## [Task goal]
Return exactly the listing's lines, from its first line to the line holding "(** The requests", ends included.

## [Records for the task]
Definition close_dialog (p : page) : page := {|
  differences := differences p; resolutions := resolutions p; conflictItems := conflictItems p;
  conflictDialogOpen := false; shown := shown p; stored := stored p |}.

Definition on_texts (shown' stored' : texts) (p : page) : page := {|
  differences := differences p; resolutions := resolutions p; conflictItems := conflictItems p;
  conflictDialogOpen := conflictDialogOpen p; shown := shown'; stored := stored' |}.

(** The requests of a sync and [onSuccess] or [onError]; a dialog is closed on success. *)
Definition finish_sync (reply : setting → answer) (finalRatios : maps) (p : page) : page :=
  let '(stored', ok) := send_updates reply (updates finalRatios) (stored p) in
  if ok then {|
    differences := (drop_resolved (resolutions p) (differences p)).2; resolutions := [];
    conflictItems := conflictItems p; conflictDialogOpen := false; shown := shown p; stored := stored' |}
  else on_texts (shown p) stored' p.

Section page.
Context `{LowerCase}.
Context (t : jstr → jstr).

(** [handleApplySync]: the button needs a selection. *)
Definition handleApplySync (reply : setting → answer) (m : maps) (p : page) : exn page :=
  match conflicts t (differences p) m (resolutions p) with
  | [] => m' ← performSync (resolutions p) m; Ret (finish_sync reply m' p)
  | items => Ret (show_conflicts items p)
  end.
(* ===== verification/SyncChannels.v ===== *)
(** * Channels of the price sync

    Model of the dialog [channel-selector-dialog.tsx] in
    [web/default/src/features/system-settings/models] and of the endpoints that
    [upstream-ratio-sync.tsx] keeps for it: which channels are compared, and which address
    of each is asked.  Identifiers are integers; endpoints are kept in a finite map. *)

From S2P Require Import Prelude JsString.
From stdpp Require Import gmap.
From Stdlib Require Import NArith ZArith.

(** ** Data *)

Record UpstreamChannel := { id : Z; name : jstr; base_url : jstr; status : Z; type : option Z }.

Definition DEFAULT_ENDPOINT : jstr := js "/api/pricing".
Definition OFFICIAL_CHANNEL_ID : Z := -100.
Definition OFFICIAL_CHANNEL_ENDPOINT : jstr := js "/llm-metadata/api/newapi/ratio_config-v1-base.json".
Definition MODELS_DEV_PRESET_ID : Z := -101.
Definition MODELS_DEV_PRESET_ENDPOINT : jstr := js "https://models.dev/api.json".
Definition OPENROUTER_ENDPOINT : jstr := js "openrouter".
Definition OPENROUTER_CHANNEL_TYPE : Z := 20.

(** The values that the menu of endpoints offers. *)
Definition ENDPOINT_OPTIONS : list jstr := [js "/api/pricing"; js "/api/ratio_config"; OPENROUTER_ENDPOINT; js "custom"].

Definition isOfficialChannel (c : UpstreamChannel) : bool :=
  (id c =? OFFICIAL_CHANNEL_ID)%Z || (id c =? MODELS_DEV_PRESET_ID)%Z.

Definition getDefaultEndpointForChannel (c : UpstreamChannel) : jstr :=
  if (id c =? MODELS_DEV_PRESET_ID)%Z then MODELS_DEV_PRESET_ENDPOINT
  else if (id c =? OFFICIAL_CHANNEL_ID)%Z then OFFICIAL_CHANNEL_ENDPOINT
  else if bool_decide (type c = Some OPENROUTER_CHANNEL_TYPE) then OPENROUTER_ENDPOINT
  else DEFAULT_ENDPOINT.

(** ** Endpoints *)

Abbreviation endpoints := (gmap Z jstr).

(** The effect that runs when channels were loaded: a missing or empty endpoint is filled in. *)
Definition fill_endpoint (e : endpoints) (c : UpstreamChannel) : endpoints :=
  match e !! id c with
  | Some (_ :: _) => e
  | _ => <[id c := getDefaultEndpointForChannel c]> e
  end.

Definition fill_endpoints (channels : list UpstreamChannel) (e : endpoints) : endpoints := foldl fill_endpoint e channels.

(** [channelEndpoints[id] || DEFAULT_ENDPOINT]. *)
Definition currentEndpoint (e : endpoints) (channelId : Z) : jstr :=
  match e !! channelId with
  | Some (c :: s) => c :: s
  | _ => DEFAULT_ENDPOINT
  end.

Definition getEndpointType (endpoint : jstr) : jstr :=
  if existsb (str_eqb endpoint) ENDPOINT_OPTIONS then endpoint else js "custom".

Definition updateEndpoint (e : endpoints) (channelId : Z) (endpoint : jstr) : endpoints := <[channelId := endpoint]> e.

Definition handleTypeChange (e : endpoints) (channelId : Z) (value : jstr) : endpoints :=
  if str_eqb value (js "custom") then updateEndpoint e channelId [] else updateEndpoint e channelId value.

(** The text field of an address of one's own. *)
Definition custom_shown (e : endpoints) (channelId : Z) : bool :=
  str_eqb (getEndpointType (currentEndpoint e channelId)) (js "custom").

(** ** Channels *)

Section dialog.
Context `{LowerCase}.

Definition filteredChannels (search : jstr) (channels : list UpstreamChannel) : list UpstreamChannel :=
  if negb (nonempty (trim search)) then channels
  else List.filter (λ c, includes (toLowerCase search) (toLowerCase (name c))
                         || includes (toLowerCase search) (toLowerCase (base_url c))) channels.

(** The comparison never exceeds 0 unless only the second channel is official. *)
Definition official_first (a b : UpstreamChannel) : bool := isOfficialChannel a || negb (isOfficialChannel b).

Definition sortedChannels (channels : list UpstreamChannel) : list UpstreamChannel := stable_sort official_first channels.

(** The rows that are checked when the dialog is given channels and a selection. *)
Definition restored_selection (selectedChannelIds : list Z) (channels : list UpstreamChannel) : list Z :=
  List.filter (λ i, bool_decide (i ∈ map id channels)) selectedChannelIds.

(** The selected rows of the table, in its order. *)
Definition handleConfirm (search : jstr) (rowSelection : list Z) (channels : list UpstreamChannel) : list Z :=
  map id (List.filter (λ c, bool_decide (id c ∈ rowSelection)) (sortedChannels (filteredChannels search channels))).

End dialog.

Record UpstreamConfig := { u_id : Z; u_name : jstr; u_base_url : jstr; u_endpoint : jstr }.

(** The request, or the warning that nothing is selected. *)
Definition handleConfirmChannelSelection (channels : list UpstreamChannel) (e : endpoints) (selectedIds : list Z)
    : option (list UpstreamConfig) :=
  match List.filter (λ c, bool_decide (id c ∈ selectedIds)) channels with
  | [] => None
  | selected => Some (map (λ c, {| u_id := id c; u_name := name c; u_base_url := base_url c; u_endpoint := currentEndpoint e (id c) |}) selected)
  end.

(** ** Facts *)
Lemma default_endpoint_nonempty c : ∃ x s, getDefaultEndpointForChannel c = x :: s.
Proof.
  assert (nonempty (getDefaultEndpointForChannel c) = true) as Hn.
  { unfold getDefaultEndpointForChannel. destruct (id c =? MODELS_DEV_PRESET_ID)%Z; [vm_compute; reflexivity|].
    destruct (id c =? OFFICIAL_CHANNEL_ID)%Z; [vm_compute; reflexivity|]. case_bool_decide; vm_compute; reflexivity. }
  destruct (getDefaultEndpointForChannel c); [done|eauto].
Qed.

Lemma fill_endpoint_set e c i : (∃ x s, e !! i = Some (x :: s)) ∨ i = id c → ∃ x s, fill_endpoint e c !! i = Some (x :: s).
Proof.
  unfold fill_endpoint. destruct (default_endpoint_nonempty c) as (x & s & Hd). intros [(y & u & E)| ->].
  - destruct (decide (i = id c)) as [->|Hi]; [rewrite E; eauto|].
    destruct (e !! id c) as [[|]|]; rewrite ?lookup_insert_ne by done; eauto.
  - destruct (e !! id c) as [[|y u]|] eqn:E; rewrite ?lookup_insert_eq, ?Hd, ?E; eauto.
Qed.

Lemma fill_keeps channels e i x s : e !! i = Some (x :: s) → fill_endpoints channels e !! i = Some (x :: s).
Proof.
  unfold fill_endpoints. revert e. induction channels as [|c l IH]; intros e E; cbn [foldl]; [done|]. apply IH.
  unfold fill_endpoint. destruct (decide (i = id c)) as [->|Hi]; [by rewrite E|].
  destruct (e !! id c) as [[|]|]; rewrite ?lookup_insert_ne by done; done.
Qed.

Lemma fill_sets channels e i : i ∈ map id channels → ∃ x s, fill_endpoints channels e !! i = Some (x :: s).
Proof.
  unfold fill_endpoints. revert e. induction channels as [|c l IH]; intros e Hi; [by apply not_elem_of_nil in Hi|].
  cbn [foldl map] in *. apply elem_of_cons in Hi as [Hi|Hi]; [|by apply IH].
  destruct (fill_endpoint_set e c i (or_intror Hi)) as (x & s & E). exists x, s. by apply (fill_keeps l).
Qed.

(** Every channel of the list has an address, an address that was entered stays, and a second
    run changes nothing. *)
Theorem endpoints_filled channels e :
  (∀ c, c ∈ channels → ∃ x s, fill_endpoints channels e !! id c = Some (x :: s)) ∧
  (∀ i x s, e !! i = Some (x :: s) → fill_endpoints channels e !! i = Some (x :: s)) ∧
  fill_endpoints channels (fill_endpoints channels e) = fill_endpoints channels e.
Proof.
  split_and!.
  - intros c Hc. apply fill_sets. by apply list_elem_of_fmap_2.
  - intros i x s. apply fill_keeps.
  - assert (∀ l e', (∀ c, c ∈ l → ∃ x s, e' !! id c = Some (x :: s)) → fill_endpoints l e' = e') as Hid.
    { unfold fill_endpoints. induction l as [|c l IH]; intros e' Hl; cbn [foldl]; [done|].
      assert (fill_endpoint e' c = e') as ->; [|apply IH; set_solver].
      unfold fill_endpoint. destruct (Hl c) as (x & s & ->); [by left|done]. }
    apply Hid. intros c Hc. apply fill_sets. by apply list_elem_of_fmap_2.
Qed.

(** Choosing an address of one's own does nothing but choose the default one: its text field
    never appears. *)
Theorem custom_endpoint_unreachable e i :
  custom_shown (handleTypeChange e i (js "custom")) i = false ∧ currentEndpoint (handleTypeChange e i (js "custom")) i = DEFAULT_ENDPOINT.
Proof.
  unfold custom_shown, currentEndpoint, handleTypeChange, updateEndpoint. change (str_eqb (js "custom") (js "custom")) with true.
  cbn iota. rewrite lookup_insert_eq. split; vm_compute; reflexivity.
Qed.

Lemma insert_official c l :
  (∃ l1 l2, l = l1 ++ l2 ∧ Forall (λ c, isOfficialChannel c = true) l1 ∧ Forall (λ c, isOfficialChannel c = false) l2) →
  insert_stable official_first c l =
  if isOfficialChannel c then c :: l else List.filter isOfficialChannel l ++ c :: List.filter (λ c, negb (isOfficialChannel c)) l.
Proof.
  intros (l1 & l2 & -> & H1 & H2). induction H1 as [|d l1 Hd H1 IH]; cbn [app insert_stable List.filter].
  - destruct l2 as [|d l2]; cbn [insert_stable List.filter app]; [by destruct (isOfficialChannel c)|].
    apply Forall_cons in H2 as [Hd H2]. unfold official_first. rewrite Hd. cbn [negb]. rewrite orb_true_r.
    destruct (isOfficialChannel c); [done|]. cbn [List.filter].
    assert (List.filter isOfficialChannel l2 = [] ∧ List.filter (λ c, negb (isOfficialChannel c)) l2 = l2) as [-> ->]; [|done].
    clear Hd d. induction H2 as [|d l2 Hd H2 [IH1 IH2]]; [done|]. cbn [List.filter]. rewrite Hd. cbn [negb]. by rewrite IH1, IH2.
  - unfold official_first at 1. rewrite Hd. cbn [negb]. rewrite orb_false_r, IH. by destruct (isOfficialChannel c).
Qed.

(** The presets come first; otherwise the order is that of the server. *)
Theorem official_channels_first channels :
  sortedChannels channels =
  List.filter isOfficialChannel channels ++ List.filter (λ c, negb (isOfficialChannel c)) channels.
Proof.
  unfold sortedChannels. induction channels as [|c l IH]; [done|]. cbn [stable_sort List.filter]. rewrite IH, insert_official.
  - destruct (isOfficialChannel c) eqn:E; cbn [negb]; [done|]. rewrite !List.filter_app, <- !app_assoc.
    assert (∀ p (l : list UpstreamChannel), List.filter p (List.filter p l) = List.filter p l ∧ List.filter (λ c, negb (p c)) (List.filter p l) = []) as Hf.
    { intros p l'. induction l' as [|d l' [IH1 IH2]]; [done|]. cbn [List.filter]. destruct (p d) eqn:Ed; [|done]. cbn [List.filter]. rewrite Ed. cbn [negb]. by rewrite IH1, IH2. }
    destruct (Hf isOfficialChannel l) as [-> ->]. destruct (Hf (λ c, negb (isOfficialChannel c)) l) as [-> Hn].
    assert (List.filter isOfficialChannel (List.filter (λ c, negb (isOfficialChannel c)) l) = []) as ->; [|done].
    rewrite <- Hn at 1. apply List.filter_ext. intros d. by rewrite negb_involutive.
  - eexists _, _. split; [reflexivity|]. split; apply Forall_forall; intros d Hd; apply list_elem_of_In, filter_In in Hd as [_ Hd]; [done|by apply negb_true_iff].
Qed.

(** Confirming while a search is typed forgets the selected channels that it hides. *)
Theorem hidden_selection_dropped :
  let a := {| id := 1; name := js "alpha"; base_url := js "https://a"; status := 1; type := None |} in
  let b := {| id := 2; name := js "beta"; base_url := js "https://b"; status := 1; type := None |} in
  restored_selection [1; 2]%Z [a; b] = [1; 2]%Z ∧
  @handleConfirm ascii_lower_case (js "beta") [1; 2]%Z [a; b] = [2]%Z ∧
  @handleConfirm ascii_lower_case [] [1; 2]%Z [a; b] = [1; 2]%Z.
Proof. split_and!; vm_compute; reflexivity. Qed.
(** ** Properties of the cells *)

(** A key of more than sixteen characters is shown by sixteen of them, one of nine to sixteen by eight. *)
Theorem long_key_masked key :
  let shown := if (length key <=? 16)%nat then 4%nat else 8%nat in
  (2 * shown < length key)%nat →
  ∃ a m b, key = a ++ m ++ b ∧ length a = shown ∧ length b = shown ∧ m ≠ [] ∧ formatChannelKey key false = a ++ dots ++ b.
Proof.
  intros shown Hl. assert (nonempty key = true) as Hn by (destruct key; [cbn in Hl; lia|done]).
  exists (take shown key), (drop shown (take (length key - shown) key)), (drop (length key - shown) key).
  split_and!.
  - rewrite app_assoc. rewrite <- (take_drop (length key - shown) key) at 1. f_equal.
    rewrite <- (take_drop shown (take (length key - shown) key)) at 1. f_equal. rewrite take_take. f_equal. lia.
  - rewrite length_take. lia.
  - rewrite length_drop. lia.
  - intros E%(f_equal length). rewrite length_drop, length_take in E. cbn in E. lia.
  - unfold formatChannelKey. rewrite Hn. cbn [negb]. unfold shown, slice_last. by destruct (length key <=? 16)%nat.
Qed.

(** A key of at most eight characters is shown completely. *)
Theorem short_key_shown : formatChannelKey (js "sk-12345") false = js "sk-1...2345" ∧ formatChannelKey (js "abc") false = js "abc...abc".
Proof. split; vm_compute; reflexivity. Qed.

(** A channel needs attention exactly when there is a reason. *)
Theorem attention_has_reason channel : channelNeedsAttention channel = true ↔ getAttentionReason channel ≠ None.
Proof.
  unfold channelNeedsAttention, getAttentionReason. destruct (_ =? _); [done|]. destruct (low_balance _); [done|].
  by destruct (all_keys_disabled _).
Qed.

(** The states of a channel, as they are shown. *)
Theorem state_two_is_manual :
  map getChannelStatusBadge [0; 1; 2; 3; 4] =
  [Some (js "neutral", js "Unknown"); Some (js "success", js "Enabled"); Some (js "danger", js "Disabled");
   Some (js "warning", js "Auto Disabled"); Some (js "neutral", js "Unknown")].
Proof. vm_compute. reflexivity. Qed.

(** Every type but 0 is offered exactly once, with its label; only Codex has no icon of its own. *)
Theorem type_options_complete :
  NoDup (map fst CHANNEL_TYPE_OPTIONS) ∧ CHANNEL_TYPE_OPTIONS ≡ₚ List.filter (λ e, negb (fst e =? 0)) CHANNEL_TYPES ∧
  Forall (λ e, snd e = getChannelTypeLabel (fst e)) CHANNEL_TYPE_OPTIONS ∧
  List.filter (λ t, match table_get TYPE_TO_ICON t with Some _ => false | None => true end) (map fst CHANNEL_TYPE_OPTIONS) = [57].
Proof.
  split_and!.
  - apply (bool_decide_unpack _). vm_compute. exact I.
  - rewrite <- (stable_sort_perm (λ a b, fst a <=? fst b) CHANNEL_TYPE_OPTIONS).
    replace (stable_sort _ _) with (List.filter (λ e, negb (fst e =? 0)) CHANNEL_TYPES) by (vm_compute; reflexivity). done.
  - apply (bool_decide_unpack _). vm_compute. exact I.
  - vm_compute. reflexivity.
Qed.

Section groups.
Context `{Collation}.

Lemma group_le_total a b : group_le a b = false → group_le b a = true.
Proof. unfold group_le. destruct (str_eqb a _); [done|]. destruct (str_eqb b _); [done|]. apply locale_total. Qed.

Lemma group_le_trans a b c : group_le a b = true → group_le b c = true → group_le a c = true.
Proof.
  unfold group_le. destruct (str_eqb a _); [done|]. destruct (str_eqb b _); [done|]. destruct (str_eqb c _); [done|]. apply locale_trans.
Qed.

(** The names of the groups, sorted, with [default] before all others. *)
Theorem groups_sorted groups :
  parseGroupsList groups ≡ₚ comma_list groups ∧
  StronglySorted (λ a b, group_le a b = true) (parseGroupsList groups) ∧
  (js "default" ∈ parseGroupsList groups → head (parseGroupsList groups) = Some (js "default")).
Proof.
  assert (parseGroupsList groups = stable_sort group_le (comma_list groups)) as -> by (by destruct groups).
  pose proof (stable_sort_sorted group_le group_le_total group_le_trans (comma_list groups)) as Hs. split_and!; [apply stable_sort_perm|done|].
  intros Hd. destruct Hs as [|g gs _ Hg]; [by apply elem_of_nil in Hd|]. apply elem_of_cons in Hd as [->|Hd]; [done|].
  rewrite Forall_forall in Hg. specialize (Hg _ Hd). unfold group_le in Hg. cbn [head]. f_equal.
  destruct (str_eqb g (js "default")) eqn:E; [by apply bool_decide_eq_true in E|]. unfold str_eqb at 1 in Hg. by rewrite bool_decide_eq_true_2 in Hg.
Qed.
End groups.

## [Exercise solution]
Definition close_dialog (p : page) : page := {|
  differences := differences p; resolutions := resolutions p; conflictItems := conflictItems p;
  conflictDialogOpen := false; shown := shown p; stored := stored p |}.

Definition on_texts (shown' stored' : texts) (p : page) : page := {|
  differences := differences p; resolutions := resolutions p; conflictItems := conflictItems p;
  conflictDialogOpen := conflictDialogOpen p; shown := shown'; stored := stored' |}.

(** The requests of a sync and [onSuccess] or [onError]; a dialog is closed on success. *)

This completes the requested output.